By the new year of 1937 lawsuits and court orders had re-opened the borders, and by that spring many of the Okies were working as agricultural laborers and living in migrant camps near the fields they tended or in shantytown ‘Hoovervilles.’

More fortunate than most Merle Haggard’s father found a good railroad job, his family never lived in the camps but they often went to visit relatives who did. But they shared some of the stigma, Merle remembered decades later, “They used the word ‘Okie,’ the same way they used the word, ‘Nigger.’

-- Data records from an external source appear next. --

#[local] Instance builder : TableBuilder BoxTable := box_builder config seeds.
#[local] Instance builder_laws : TableBuilderLaws BoxTable :=
  box_builder_laws config seeds data_interval index_interval seeds_range.

Definition open_on (now : Z) (wal ver : Dir) (tables : gmap Z BoxTable) :=
  open_with_config config now locked wal ver tables (mkCounters 1 0).

Definition nothing : KipStorage BoxTable :=
  {| ks_inner := {| so_mem_table := mem; so_tables := ∅; so_status := so_status (ks_inner start);
                    so_seeks := []; so_counters := mkCounters 1 0 |};
     ks_config := config; ks_locked := false; ks_compactor_tx := ks_compactor_tx start |}.

(** A client's write and a transaction that overwrites it and commits; a flush; a
    transaction that loses against a client, one that reads its own deletion and is rolled
    back, one that commits in three steps with a client's write, and a removal in two halves,
    in between; and one that is alive at the end. *)
Definition before : list Op :=
  [OpClient (CmdSet [x01] [xaa]); OpBegin 0; OpWrite 0 [x02] [xbb]; OpDelete 0 [x01]; OpRead 0 [x01]; OpCommit 0].
Definition later : list Op :=
  [OpBegin 1; OpWrite 1 [x04] [x11]; OpClient (CmdSet [x04] [x22]); OpCommit 1;
   OpBegin 2; OpDelete 2 [x02]; OpRead 2 [x02]; OpDelete 2 [x01]; OpRollback 2;
   OpBegin 4; OpWrite 4 [x06] [x44]; OpCheck 4; OpFind 0 [x04]; OpDraw 4; OpClient (CmdSet [x07] [x55]);
   OpErase 0; OpInsert 4;
   OpBegin 3; OpWrite 3 [x05] [x33]; OpClient (CmdGet [x02])].
Definition ops : list Op := before ++ [OpRequest; OpTask (TaskFlush None)] ++ later.

Definition answers : list Answer :=
  [AnsValue (Ok None); AnsNothing; AnsNothing; AnsUnit (Ok ()); AnsValue (Ok None); AnsUnit (Ok ())] ++
  [AnsNothing; AnsNothing] ++
  [AnsNothing; AnsNothing; AnsValue (Ok None); AnsUnit (Err RepeatedWrite);
   AnsNothing; AnsUnit (Ok ()); AnsValue (Ok None); AnsUnit (Err KeyNotFound); AnsNothing;
   AnsNothing; AnsNothing; AnsNothing; AnsNothing; AnsNothing; AnsValue (Ok None); AnsValue (Ok None); AnsUnit (Ok ());
   AnsNothing; AnsNothing; AnsValue (Ok (Some [xbb]))].

Definition s0 : KipStorage BoxTable := settle (open_on 1000 ∅ ∅ ∅) nothing.
Definition w1 := reached before (alone s0).
Definition w2 := with_store w1 (settle (flush_background (sy_store w1)) (sy_store w1)).
Definition w3 := with_store w2 (settle (background_step (sy_store w2)) (sy_store w2)).
Definition w4 := reached later w3.

Lemma start_opened : open_on 1000 ∅ ∅ ∅ = Some (Ok s0).
Proof. apply settle_Ok. vm_compute. reflexivity. Qed.

(** The table of the flush is within the limits of the format. *)
Definition flushed : list KeyValue := [([x01], None); ([x02], Some [xbb])].

Lemma flushed_holds : file_holds config seeds 1000 flushed LEVEL_0.
Proof.
  unfold flushed. split.
  - split; try done; [repeat constructor| |vm_compute; lia].
    intros kv Hkv. repeat (apply elem_of_cons in Hkv as [->|Hkv]; [done|]). by apply elem_of_nil in Hkv.
  - intros n E. vm_compute in E. by injection E as <-.
  - intros t d E. vm_compute in E. injection E as <- <-. split; [vm_compute; done|split; [vm_compute; done|]].
    intros b e Hb He. vm_compute in Hb. injection Hb as <-.
    repeat (apply elem_of_cons in He as [->|He]; [vm_compute; done|]). by apply elem_of_nil in He.
Qed.

Lemma flush_ok (s : KipStorage BoxTable) gen values :
  is_threshold_exceeded_major (vs_version (so_status (ks_inner s))) config LEVEL_0 = Ok false →
  tx_count (so_mem_table (ks_inner s)) = 0 →
  (λ r, r.1.1) <$> swap (so_mem_table (ks_inner s)) (so_counters (ks_inner s)) = Some (Some (gen, values)) →
  file_holds config seeds gen values LEVEL_0 → ks_config s = config →
  task_safe (ks_config s) (ks_inner s) (TaskFlush None).
Proof.
  intros Hex Htx Hsw Hf Hc. rewrite Hc. apply (flush_task_ok config (ks_inner s) None); try done. intros g vs mem c tp E Htp. rewrite E in Hsw.
  injection Hsw as -> ->. vm_compute in Htp. by injection Htp as <-.
Qed.
(* ===== verification/Database.v ===== *)
(** * The whole database: clients, transactions, compaction, cleaner and files

    [System.v] runs the storage with its clients, its background task and its transactions;
    here the rest of the process is added: the handles that keep versions alive, the
    cleaner that works through its channel in its own task, the files it deletes from the
    directories of tables and of logs (version/cleaner.rs, table/loader.rs [clean]), the
    storage that is dropped and the bytes of the log that are on disk.  The cleaner and the
    tasks take turns: a flush or a compaction is one step.  As long as the tasks are safe
    and no race happens, whatever the order of their steps, no file that the current version
    or a transaction needs is deleted, a restart finds everything it needs in the
    directories the cleaner left, and a database that closes leaves no other table file
    behind. *)

From S2P Require Import Prelude Std Crates Block Iterator BlockIter Io Log Config Bloom Lru Builder MemTable Scope BTreeTable.
From S2P Require Import SSTable SSTableIter Version VersionIter Cleaner Status Compactor Loader CompactorCorrect Storage StorageCorrect StorageRefine Mvcc MvccCorrect Reclaim Recovery Engine System.
From Stdlib Require Import ZArith Lia Strings.Byte Strings.String Sorted.
From stdpp Require Import base list list_numbers gmap sorting.

Set Default Goal Selector "!".
Open Scope nat_scope.

(** ** Steps of the system *)

Section system_moves.
Context {SM : SkipMapOps InternalKey (option bytes)} {SML : SkipMapLaws InternalKey (option bytes)}.
Context `{IE : IntegerEncoding} {IEL : IntegerEncodingLaws} {CRC : Crc32} {CRCL : Crc32Laws}.
Context {IT : Itertools} {ITL : ItertoolsLaws} {BC : Bincode (list RawEdit)}.
Context {T : Type} {TB : Table T} {BLD : TableBuilder T} {BLDL : TableBuilderLaws T}.
Context (config : Config) (Hsize : (0 < cfg_sst_file_size config)%N)
        (Htypes : length (cfg_level_table_type config) = MAX_LEVEL).

Lemma transaction_get_calm key tx (s : KipStorage T) r s' :
  transaction_get key tx s = (r, s') → calm (ks_inner s) (ks_inner s').
Proof.
  unfold transaction_get. destruct (tx_write_buf tx ≫= _); [by intros [= _ <-]|].
  destruct (find_with_sequence_id _ _ _) as [[? ?]|]; [by intros [= _ <-]|].
  destruct (query_and_compaction _ _ _ _ _) as [[o h] ch]. by intros [= _ <-].
Qed.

When the U.S. entered the war in 1941 the Okies were suddenly in demand, in the shipyards, aircraft production facilities and vast industrial works that sprung up in Los Angeles as part of the war effort. They worked hard and played hard and by 1945 dozens of honky-tonks featuring country music and western swing were scattered throughout the city.

The dark, humiliating years for the Okies (1935-1941) were quickly forgotten, or glossed over as they vaulted over the long-term Hispanic population of California and enjoyed the glory years of American industrialization as a part of the labor aristocracy. In the 1960s Hunter S. Thompson and others commented on how many officers of the LAPD and California Highway Patrol were from Okie families. Tough, and not prone to excessive empathy it’s easy to imagine they were often big fans of Merle Haggard’s ‘Okie From Muskogee,’ shtick and in the 70s Merle was performing and recording an album at Anaheim Stadium, the first country musician to perform stadium shows in California.

Earlier, in 1972, Haggard had written ‘They’re Tearing the Labor Camps Down,’ in the song he bemoans how the world of his youth had changed, or completely disappeared and he confesses, “A little sentimental shame/Where can a hungry man live in this town?/Now that they’re tearing the labor camps down.” The Okies were now decades removed from agricultural labor but Haggard was more curious and empathetic than his contemporaries in the CHP, “I couldn’t help but wonder what’s gonna happen to the farm workers and fruit pickers that move from town to town,” he explained in the song’s intro, and on another occasion he explained he wrote the song because he feared, “People would forget we were ever here.”

And forget they have. If the descendents of the Okie families in California, (and by now there must be millions of them) maintain family lore about their ancestor’s days in labor camps and cotton fields somehow it does not translate into identifying with the plight of today’s migrant labor and rough sleepers. Or maybe it does, and remembering how they replaced others before, they could be themselves replaced?